B+ V for Vendetta (2005), Elmwood, Friday & Saturday, 10:40pm

Stunningly subversive for a big-budget Hollywood explosion movie, V For Vendetta celebrates rebellion against an oppressive, ultra-Christian government that feeds on hatred of Muslims and homosexuals. It works as an escapist fantasy action flick and as a call to arms, but when its hero crosses the line (and he does), it forces you to wonder just what is justified in the fight against tyranny.

B+ Wings of Desire (1987), Roxie Saturday, 6:30pm; Sunday, 5:50pm

35mm! Wim Wenders’ fantasy about angels in Berlin offers a view of the city as a land of interior monologues. Two angels (Bruno Ganz and Otto Sander) watch over the people, listen to their thoughts, and comfort them in their pain. Then one of them falls in love with a trapeze artist and finds himself longing for mortality. Wenders couldn’t have known it when he made the film in 1988, but he was capturing the last months of a divided city; the wall seen in the film would soon come down. With Peter Falk as a strange version of himself.

B+ Clueless (1995), New Parkway, Friday, 10:30pm

Loosely adapted from Jane Austen’s Emma, this coming-of-age comedy follows a rich, well-meaning, but superficial teenage girl (Alicia Silverstone) as she tries to fix other people’s problems as well as her own. Sweet and funny, it looks at adolescent foibles with a sympathetic eye, rarely judging youthful behavior. With a surprisingly young Paul Rudd as the great guy she can’t recognize.

C+ Suspicion (1941), Cerrito, Thursday, 7:00pm

If there ever was an Alfred Hitchcock film ruined by the studio, it was this – and it could have been one of his best. Joan Fontaine stars as a young bride who begins to suspect that her new husband, Cary Grant, just may be planning to murder her. Alas, the executives felt that Hitchcock’s original ending was a little too much of a downer, and not sufficiently positive about the sanctity of marriage. The result is a thriller that falls apart so badly at the end that it negates everything that came before.

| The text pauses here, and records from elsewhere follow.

(** Coercion returns a string of the same length that is UTF-8, and which
    differs from the source only where a byte was replaced; it returns the source
    itself exactly when that is UTF-8. *)
Theorem UTF8Coerce_valid addr bs replace_char : Forall byte bs -> 0x20 <= replace_char <= 0x7e ->
  exists r, UTF8CoerceToStructurallyValid true addr bs replace_char = Ok r /\
    match r with
    | inl same => same = bs /\ valid bs
    | inr dst => ~ valid bs /\ valid dst /\ Forall2 (fun b b' => b' = b \/ b' = replace_char) bs dst
    end.
Proof.
  intros Hbs Hr. unfold UTF8CoerceToStructurallyValid.
  destruct (UTF8Spn_spec addr bs Hbs) as (n & -> & Hlong). cbn [mbind outcome_bind].
  pose proof (longest_whole _ _ Hlong) as Hw. destruct Hlong as [Hn Ha _].
  destruct (Nat.eqb_spec n (length bs)) as [E|E]; [exists (inl bs); rewrite <- accepted_valid; tauto|].
  destruct (coerce_loop_spec addr bs replace_char (length bs - n) n (take n bs) Hbs Hr ltac:(lia) Hn Ha)
    as (out & -> & Haout & Hall).
  exists (inr (take n bs ++ out)). split; [done|]. rewrite <- !accepted_valid. split; [tauto|]. split; [done|].
  rewrite <- (take_drop n bs) at 1. apply Forall2_app; [|done]. apply Forall_Forall2_diag, Forall_true. by left.
Qed.

(** ** Concrete strings *)

Definition ascii_and_euro : list Z := [0x48; 0x65; 0x6C; 0x6C; 0x6F; 0x20; 0x77; 0x6F; 0x72; 0x6C; 0x64; 0xE2; 0x82; 0xAC].
Definition with_surrogate : list Z := [0x41; 0xED; 0xA0; 0x80; 0x42].

Lemma concrete_bytes : Forall byte ascii_and_euro /\ Forall byte with_surrogate.
Proof. split; repeat (constructor; [unfold byte; lia|]); constructor. Qed.

(** The check agrees with the definition of UTF-8 on a text and on a surrogate. *)
Lemma IsStructurallyValidUTF8_iff_witness :
  (exists b, IsStructurallyValidUTF8 true 5 ascii_and_euro 14 = Ok b /\ (b = true <-> valid ascii_and_euro)) /\
  IsStructurallyValidUTF8 true 5 ascii_and_euro 14 = Ok true /\
  IsStructurallyValidUTF8 true 0 with_surrogate 5 = Ok false.
Proof. split; [exact (IsStructurallyValidUTF8_iff 5 _ (proj1 concrete_bytes))|split; reflexivity]. Defined.
(* ===== verification/LogWriter.v ===== *)
(** * The log writer ([lib/log_writer.cpp])

    The listener of the queues: it turns every item into an envelope, symbolising
    stack traces on the way, and sends the envelope to the collector.  An
    envelope object of the class is rebuilt completely before each use, so the
    model builds a value where the code fills the object.  Lines of the debug and
    error logs are left out. *)
From S2P Require Import Prelude CString Options MetricTypes InternalQueue CircularQueue Messages.
From S2P Require Import SignalHandler ProcScanner CollectorController SymbolTable Utf8.
From stdpp Require Import pretty.
#[local] Open Scope Z_scope.

Definition THREAD_NAME_BUFFER_SIZE : Z := 16.
Definition ENOENT : Z := 2.

(** What the thread library answers at a given time: an error number, or a name
    of less than [THREAD_NAME_BUFFER_SIZE] bytes; and where the characters of the
    name are. *)
Class ThreadNames := {
  pthread_getname_np : Z -> Z -> Z + string;
  thread_name_address : Z
}.

Record ThreadInformation := mkThreadInformation { t_threadId : Z; t_name : string }.

Record AllocationTotals := mkAllocationTotals { numberofAllocations : Z; totalBytesAllocated : Z }.
Definition AllocationKey : Type := option Z * bool.

(** [recorded]: every envelope [recordWithSize] was given, in order, which is the
    content of the log file where one is configured. *)
Record logWriter (N M : Type) := mkLogWriter {
  buffer_ : CircularQueue;
  controller_ : agent N M;
  symbols_ : symbols;
  threadIdToInformation : gmap Z ThreadInformation;
  allocationsTable : gmap AllocationKey AllocationTotals;
  recorded : list AgentEnvelope
}.
Arguments mkLogWriter {N M}.
Arguments buffer_ {N M}.
Arguments controller_ {N M}.
Arguments symbols_ {N M}.
Arguments threadIdToInformation {N M}.
Arguments allocationsTable {N M}.
Arguments recorded {N M}.

Section Writer.
Context {N M : Type} `{NetworkApi N} `{MetricsApi M} `{Backtrace} `{ThreadNames}.
Local Abbreviation logWriter := (logWriter N M).
Implicit Types w : logWriter.

Definition set_buffer b w : logWriter :=
  mkLogWriter b (controller_ w) (symbols_ w) (threadIdToInformation w) (allocationsTable w) (recorded w).
Definition set_controller a w : logWriter :=
  mkLogWriter (buffer_ w) a (symbols_ w) (threadIdToInformation w) (allocationsTable w) (recorded w).
Definition set_symbols s w : logWriter :=
  mkLogWriter (buffer_ w) (controller_ w) s (threadIdToInformation w) (allocationsTable w) (recorded w).
Definition set_threads t w : logWriter :=
  mkLogWriter (buffer_ w) (controller_ w) (symbols_ w) t (allocationsTable w) (recorded w).
Definition set_allocations t w : logWriter :=
  mkLogWriter (buffer_ w) (controller_ w) (symbols_ w) (threadIdToInformation w) t (recorded w).

Definition recordWithSize (envelope : AgentEnvelope) w : logWriter :=
  mkLogWriter (buffer_ w) (CollectorController.recordWithSize envelope (controller_ w)) (symbols_ w)
    (threadIdToInformation w) (allocationsTable w) (recorded w ++ [envelope]).

(** ** Symbols *)

Definition onNewFile (fileId : Z) (fileName : string) w : logWriter :=
  recordWithSize (ModuleInformation (i64 fileId) fileName EmptyString) w.

Definition onNewFunction (functionId : Z) (functionName : string) (fileId : Z) w : logWriter :=
  recordWithSize (MethodInformation (i64 functionId) functionName (i64 fileId)) w.

(** The second [snprintf] passes the message alone to a format that reads an
    [int] and then a string. *)
Definition handleBtError (errorMessage : string) (errorNumber : Z) w : outcome logWriter := Undefined.

#[export] Instance logWriter_symbols : SymbolListener logWriter := {
  SymbolTable.onNewFile := onNewFile;
  SymbolTable.onNewFunction := onNewFunction;
  SymbolTable.handleBtError := handleBtError
}.

Definition onSocketConnected w : logWriter := set_symbols (clear_symbols (symbols_ w)) w.

(** ** Stack traces *)

Definition setSampleType (signum : Z) w : SampleTimeType * Z :=
  if signum =? SIGPROF then (PROCESS_TIME, processTimeStackSampleIntervalMillis_ (controller (controller_ w)))
  else if signum =? SIGALRM then (ELAPSED_TIME, elapsedTimeStackSampleIntervalMillis_ (controller (controller_ w)))
  else (ALLOCATION, 0).

Definition setSampleTime (ts : timespec) : Z := u64 (tv_sec ts * 1000 + Z.quot (tv_nsec ts) 1000000).

Definition threadName (threadId : Z) w : outcome (string * logWriter) :=
  match threadIdToInformation w !! i32 threadId with
  | Some info => Ok (t_name info, w)
  | None =>
      let '(thread_name, w) :=
        match pthread_getname_np (now (controller_ w)) threadId with
        | inl ret =>
            ("Unknown"%string,
             if negb (ret =? ENOENT) then
               set_buffer (pushNotification_value NotificationCategory.USER_ERROR
                             "Error from pthread_getname_np: " ret (buffer_ w)).2 w
             else w)
        | inr buf => (buf, w)
        end in
      valid ← IsStructurallyValidUTF8 true thread_name_address (string_bytes thread_name) (String.length thread_name);
      let thread_name := if valid : bool then thread_name else "Invalid"%string in
      Ok (thread_name,
          set_threads (<[i32 threadId := mkThreadInformation threadId thread_name]> (threadIdToInformation w)) w)
  end.

Definition addFrames (locations : list Location) (isError : bool) (stackSample : list CompressedFrameEntry)
    : list CompressedFrameEntry :=
  if isError then stackSample
  else stackSample ++ ((fun l => mkCompressedFrameEntry (i64 (l_methodId l)) (u32 (lineNumber l))) <$> locations).

(** The frame loop: [todo] frames from [frameIndex]. *)
Fixpoint lookup_frames (todo frameIndex : nat) (frames : list CallFrame) (isError : bool)
    (stackSample : list CompressedFrameEntry) w : outcome (list CompressedFrameEntry * logWriter) :=
  match todo with
  | O => Ok (stackSample, w)
  | S todo =>
      f ← in_bounds (frames !! frameIndex);
      '(locations, (s, w)) ← lookup_locations (frame f) (isForeign f) (symbols_ w, w);
      lookup_frames todo (S frameIndex) frames isError (addFrames locations isError stackSample) (set_symbols s w)
  end.

Definition recordStackTrace (ts : timespec) (trace : CallTrace (list CallFrame)) (signum threadState time_tsc : Z) w
    : outcome logWriter :=
  let '(type, rate) := setSampleType signum w in
  let time := setSampleTime ts in
  '(thread_name, w) ← threadName (threadId trace) w;
  let isError := num_frames trace <? 0 in
  let error_code := if isError then num_frames trace else 0 in
  let numFrames := if isError then -1 * num_frames trace else num_frames trace in
  '(compressedFrames, w) ←
    lookup_frames (Z.to_nat (numFrames - NUMBER_OF_SIGNAL_HANDLER_FRAMES))
      (Z.to_nat NUMBER_OF_SIGNAL_HANDLER_FRAMES) (frames trace) isError [] w;
  Ok (recordWithSize
        (Sample (mkStackSample type rate time (i32 (threadId trace)) thread_name (MAX_FRAMES <=? numFrames)
           error_code compressedFrames threadState)) w).

Definition recordThread (threadId : Z) (name : string) w : outcome logWriter := Ok w.

(** ** Allocations *)

Definition no_allocations : AllocationTotals := mkAllocationTotals 0 0.

Definition recordAllocation (allocationSize : Z) (outsideTlab : bool) (symbol : option Z) w : outcome logWriter :=
  let key := (symbol, outsideTlab) in
  let info := default no_allocations (allocationsTable w !! key) in
  Ok (set_allocations
        (<[key := mkAllocationTotals (u32 (numberofAllocations info + 1))
                    (u64 (totalBytesAllocated info + allocationSize))]> (allocationsTable w)) w).

(** The order of the rows is that of the hash table; a null symbol is sent as 0. *)
Definition allocation_rows (t : gmap AllocationKey AllocationTotals) : list AllocationRow :=
  (fun '(key, info) =>
     mkAllocationRow (default 0 key.1) (numberofAllocations info) (totalBytesAllocated info) key.2)
  <$> map_to_list t.

Definition recordAllocationTable w : logWriter :=
  set_allocations ∅ (recordWithSize (AllocationTable 0 (allocation_rows (allocationsTable w))) w).

(** ** Notifications *)

Definition recordNotification (category : NotificationCategory.t) (initialPayload : string) (value : Z) w
    : outcome logWriter :=
  let payload := if negb (value =? 0) then initialPayload +:+ pretty value else initialPayload in
  Ok (if isConnected (controller_ w) then recordWithSize (Notification payload category) w
      else set_controller (stashNotification category payload (controller_ w)) w).

(** ** Metrics *)

Definition mapDataType (x : MetricDataType.t) : Wire.MetricDataType :=
  match x with
  | MetricDataType.LONG => Wire.LONG
  | MetricDataType.STRING => Wire.STRING
  | _ => Wire.UNKNOWN_TYPE
  end.

Definition mapVariability (x : MetricVariability.t) : Wire.MetricVariability :=
  match x with
  | MetricVariability.CONSTANT => Wire.CONSTANT
  | MetricVariability.MONOTONIC => Wire.COUNTER
  | MetricVariability.VARIABLE => Wire.VARIABLE
  | _ => Wire.UNKNOWN_VARIABILITY
  end.

Definition mapUnit (x : MetricUnit.t) : Wire.MetricUnit :=
  match x with
  | MetricUnit.NONE => Wire.NONE
  | MetricUnit.BYTES => Wire.BYTES
  | MetricUnit.TICKS => Wire.TICKS
  | MetricUnit.EVENTS => Wire.EVENTS
  | MetricUnit.STRING => Wire.UNIT_STRING
  | MetricUnit.HERTZ => Wire.HERTZ
  | MetricUnit.MILLISECONDS => Wire.MILLISECONDS
  | MetricUnit.NANOSECONDS => Wire.NANOSECONDS
  | _ => Wire.UNKNOWN_UNIT
  end.

Definition recordMetricInformation (info : MetricInformation) w : outcome logWriter :=
  Ok (recordWithSize
        (MetricInfo (Wire.mkMetricInformation (u32 (info_id info)) (info_name info)
           (mapVariability (info_variability info)) (mapDataType (info_dataType info)) (mapUnit (info_unit info)))) w).

Definition wire_sample (sample : MetricSample) : Wire.MetricSample :=
  Wire.mkMetricSample (u32 (sample_id sample))
    (match type (sample_data sample) with
     | MetricDataType.STRING => Wire.StringValue (valueString (sample_data sample))
     | MetricDataType.LONG => Wire.LongValue (valueLong (sample_data sample))
     | _ => Wire.NoValue
     end).

Definition recordMetricSamples (time_epoch_millis : Z) (metricSamples : list MetricSample) w : outcome logWriter :=
  Ok (recordWithSize (MetricSamples (u64 time_epoch_millis) (wire_sample <$> metricSamples)) w).

Definition recordConstantMetricsComplete w : outcome logWriter := Ok (recordWithSize ConstantMetricsComplete w).

#[export] Instance logWriter_listener : QueueListener logWriter := {
  MetricTypes.recordStackTrace := recordStackTrace;
  MetricTypes.recordThread := recordThread;
  MetricTypes.recordAllocation := recordAllocation;
  MetricTypes.recordNotification := recordNotification;
  MetricTypes.recordMetricInformation := recordMetricInformation;
  MetricTypes.recordMetricSamples := recordMetricSamples;
  MetricTypes.recordConstantMetricsComplete := recordConstantMetricsComplete
}.
End Writer.

#[export] Program Instance logWriter_queue N M : HasQueue (logWriter N M) := {
  the_queue := buffer_;
  put_queue := set_buffer
}.
Next Obligation. done. Qed.
Next Obligation. by intros N M []. Qed.
Next Obligation. done. Qed.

? Chan Is Missing (1982), BAMPFA, Friday, 7:00pm

35mm print! I saw Wayne Wang’s first feature some 40 years ago and liked it. But I don’t remember it enough to give it a grade. Wang and this film pretty much launched Asian-American cinema with this mystery/comedy set in Chinatown and other parts of San Francisco. Part of the series Wayne Wang in Person, and Wang will be in person, talking with Oliver S. Wang, a professor of sociology at CSU Long Beach who writes regularly on popular music and culture.